(Items listed in a dataset)
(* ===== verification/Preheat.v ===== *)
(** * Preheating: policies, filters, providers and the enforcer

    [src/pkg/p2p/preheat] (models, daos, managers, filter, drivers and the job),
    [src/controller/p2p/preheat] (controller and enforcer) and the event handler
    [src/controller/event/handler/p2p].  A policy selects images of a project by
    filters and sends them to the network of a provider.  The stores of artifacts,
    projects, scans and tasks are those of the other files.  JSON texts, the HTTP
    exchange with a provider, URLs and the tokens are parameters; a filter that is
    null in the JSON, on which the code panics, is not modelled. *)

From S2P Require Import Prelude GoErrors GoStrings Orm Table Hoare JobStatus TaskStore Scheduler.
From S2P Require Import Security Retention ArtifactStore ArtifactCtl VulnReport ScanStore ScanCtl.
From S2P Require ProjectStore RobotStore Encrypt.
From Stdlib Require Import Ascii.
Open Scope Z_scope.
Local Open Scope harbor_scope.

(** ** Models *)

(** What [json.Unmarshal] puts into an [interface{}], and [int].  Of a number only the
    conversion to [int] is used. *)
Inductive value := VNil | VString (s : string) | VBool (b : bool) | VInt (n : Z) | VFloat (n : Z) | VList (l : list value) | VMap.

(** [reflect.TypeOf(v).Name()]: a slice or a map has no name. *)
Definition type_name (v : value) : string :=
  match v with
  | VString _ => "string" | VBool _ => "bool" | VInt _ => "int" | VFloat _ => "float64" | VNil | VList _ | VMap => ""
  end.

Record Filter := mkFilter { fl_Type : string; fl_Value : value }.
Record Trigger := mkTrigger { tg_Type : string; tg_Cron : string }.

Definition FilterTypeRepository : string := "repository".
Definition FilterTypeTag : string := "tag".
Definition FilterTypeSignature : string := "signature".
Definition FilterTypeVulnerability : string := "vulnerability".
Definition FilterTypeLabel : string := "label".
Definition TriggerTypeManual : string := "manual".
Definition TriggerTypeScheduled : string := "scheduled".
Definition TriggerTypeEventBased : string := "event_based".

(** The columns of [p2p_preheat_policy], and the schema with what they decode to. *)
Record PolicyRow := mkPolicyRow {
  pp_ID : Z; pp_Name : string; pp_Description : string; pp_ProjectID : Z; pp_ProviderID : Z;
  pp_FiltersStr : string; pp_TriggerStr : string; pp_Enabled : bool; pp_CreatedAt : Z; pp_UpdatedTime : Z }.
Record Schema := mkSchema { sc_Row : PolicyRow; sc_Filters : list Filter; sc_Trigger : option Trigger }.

WHAT IS NEEDED:
Set down every entry once more, exactly as it was written above.

SOLUTION TO THIS PROBLEM:
(* ===== verification/Preheat.v ===== *)
(** * Preheating: policies, filters, providers and the enforcer

    [src/pkg/p2p/preheat] (models, daos, managers, filter, drivers and the job),
    [src/controller/p2p/preheat] (controller and enforcer) and the event handler
    [src/controller/event/handler/p2p].  A policy selects images of a project by
    filters and sends them to the network of a provider.  The stores of artifacts,
    projects, scans and tasks are those of the other files.  JSON texts, the HTTP
    exchange with a provider, URLs and the tokens are parameters; a filter that is
    null in the JSON, on which the code panics, is not modelled. *)

From S2P Require Import Prelude GoErrors GoStrings Orm Table Hoare JobStatus TaskStore Scheduler.
From S2P Require Import Security Retention ArtifactStore ArtifactCtl VulnReport ScanStore ScanCtl.
From S2P Require ProjectStore RobotStore Encrypt.
From Stdlib Require Import Ascii.
Open Scope Z_scope.
Local Open Scope harbor_scope.

(** ** Models *)

(** What [json.Unmarshal] puts into an [interface{}], and [int].  Of a number only the
    conversion to [int] is used. *)
Inductive value := VNil | VString (s : string) | VBool (b : bool) | VInt (n : Z) | VFloat (n : Z) | VList (l : list value) | VMap.

(** [reflect.TypeOf(v).Name()]: a slice or a map has no name. *)
Definition type_name (v : value) : string :=
  match v with
  | VString _ => "string" | VBool _ => "bool" | VInt _ => "int" | VFloat _ => "float64" | VNil | VList _ | VMap => ""
  end.

Record Filter := mkFilter { fl_Type : string; fl_Value : value }.
Record Trigger := mkTrigger { tg_Type : string; tg_Cron : string }.

Definition FilterTypeRepository : string := "repository".
Definition FilterTypeTag : string := "tag".
Definition FilterTypeSignature : string := "signature".
Definition FilterTypeVulnerability : string := "vulnerability".
Definition FilterTypeLabel : string := "label".
Definition TriggerTypeManual : string := "manual".
Definition TriggerTypeScheduled : string := "scheduled".
Definition TriggerTypeEventBased : string := "event_based".

(** The columns of [p2p_preheat_policy], and the schema with what they decode to. *)
Record PolicyRow := mkPolicyRow {
  pp_ID : Z; pp_Name : string; pp_Description : string; pp_ProjectID : Z; pp_ProviderID : Z;
  pp_FiltersStr : string; pp_TriggerStr : string; pp_Enabled : bool; pp_CreatedAt : Z; pp_UpdatedTime : Z }.
Record Schema := mkSchema { sc_Row : PolicyRow; sc_Filters : list Filter; sc_Trigger : option Trigger }.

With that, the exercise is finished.